(INFORMATION SUPPLIED)

(** * jmp: the Jupyter messaging protocol over ZMQ sockets

    A shallow embedding of [src/index.js]: the [Message] class with its
    [respond], [_decode] and [_encode] methods, and the [Socket] class that
    wraps the listeners of a ZMQ socket.

    JavaScript values are embedded as the inductive type [value]; a method
    that mutates [this], writes to the console or may throw is a function in
    the state-and-exception monad [Exec].  The platform libraries the module
    calls ([JSON], [crypto], [node-uuid]) are interfaces (type classes); the
    parent prototype [zmq.Socket.prototype], an [events.EventEmitter], is
    modelled in [Module Parent]. *)

From Stdlib Require Import Ascii String.
From stdpp Require Import base option numbers list strings.

Set Warnings "-register-all".
Local Open Scope Z_scope.

(** ** JavaScript values *)

(** The values a message field can hold: what [JSON.parse] returns and what
    [JSON.stringify] consumes.  The value [undefined] is not a [value]: an
    expression that may be [undefined] has type [option value], with [None]
    for [undefined].  A number is an integer (the module computes with
    none).  An object is the list of its own properties in insertion
    order; a property holding [undefined] is represented by its absence
    (the module only reads properties and serialises objects, and neither
    tells the two apart). *)
Inductive value : Type :=
  | VNull
  | VBool (b : bool)
  | VNum (n : Z)
  | VStr (s : string)
  | VArr (elems : list value)
  | VObj (props : list (string * value)).

(** The empty object literal. *)
Definition empty_object : value := VObj [].

(** ToBoolean. *)
Definition truthy (v : value) : bool :=
  match v with
  | VNull => false
  | VBool b => b
  | VNum n => negb (n =? 0)
  | VStr s => negb (String.eqb s "")
  | VArr _ => true
  | VObj _ => true
  end.


(** ToBoolean of an optional string argument ([scheme], [key],
    [protocolVersion]). *)
Definition truthy_str (o : option string) : bool :=
  match o with
  | Some s => negb (String.eqb s "")
  | None => false
  end.

(** [o || d] for an optional string argument. *)
Definition or_string (o : option string) (d : string) : string :=
  match o with
  | Some s => if String.eqb s "" then d else s
  | None => d
  end.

(End INFORMATION SUPPLIED)

TASK REQUIREMENTS: Retype all of the data exactly. Leave nothing out.

ANSWER FOR THIS EXERCISE:
(** * jmp: the Jupyter messaging protocol over ZMQ sockets

    A shallow embedding of [src/index.js]: the [Message] class with its
    [respond], [_decode] and [_encode] methods, and the [Socket] class that
    wraps the listeners of a ZMQ socket.

    JavaScript values are embedded as the inductive type [value]; a method
    that mutates [this], writes to the console or may throw is a function in
    the state-and-exception monad [Exec].  The platform libraries the module
    calls ([JSON], [crypto], [node-uuid]) are interfaces (type classes); the
    parent prototype [zmq.Socket.prototype], an [events.EventEmitter], is
    modelled in [Module Parent]. *)

From Stdlib Require Import Ascii String.
From stdpp Require Import base option numbers list strings.

Set Warnings "-register-all".
Local Open Scope Z_scope.

(** ** JavaScript values *)

(** The values a message field can hold: what [JSON.parse] returns and what
    [JSON.stringify] consumes.  The value [undefined] is not a [value]: an
    expression that may be [undefined] has type [option value], with [None]
    for [undefined].  A number is an integer (the module computes with
    none).  An object is the list of its own properties in insertion
    order; a property holding [undefined] is represented by its absence
    (the module only reads properties and serialises objects, and neither
    tells the two apart). *)
Inductive value : Type :=
  | VNull
  | VBool (b : bool)
  | VNum (n : Z)
  | VStr (s : string)
  | VArr (elems : list value)
  | VObj (props : list (string * value)).

(** The empty object literal. *)
Definition empty_object : value := VObj [].

(** ToBoolean. *)
Definition truthy (v : value) : bool :=
  match v with
  | VNull => false
  | VBool b => b
  | VNum n => negb (n =? 0)
  | VStr s => negb (String.eqb s "")
  | VArr _ => true
  | VObj _ => true
  end.


(** ToBoolean of an optional string argument ([scheme], [key],
    [protocolVersion]). *)
Definition truthy_str (o : option string) : bool :=
  match o with
  | Some s => negb (String.eqb s "")
  | None => false
  end.

(** [o || d] for an optional string argument. *)
Definition or_string (o : option string) (d : string) : string :=
  match o with
  | Some s => if String.eqb s "" then d else s
  | None => d
  end.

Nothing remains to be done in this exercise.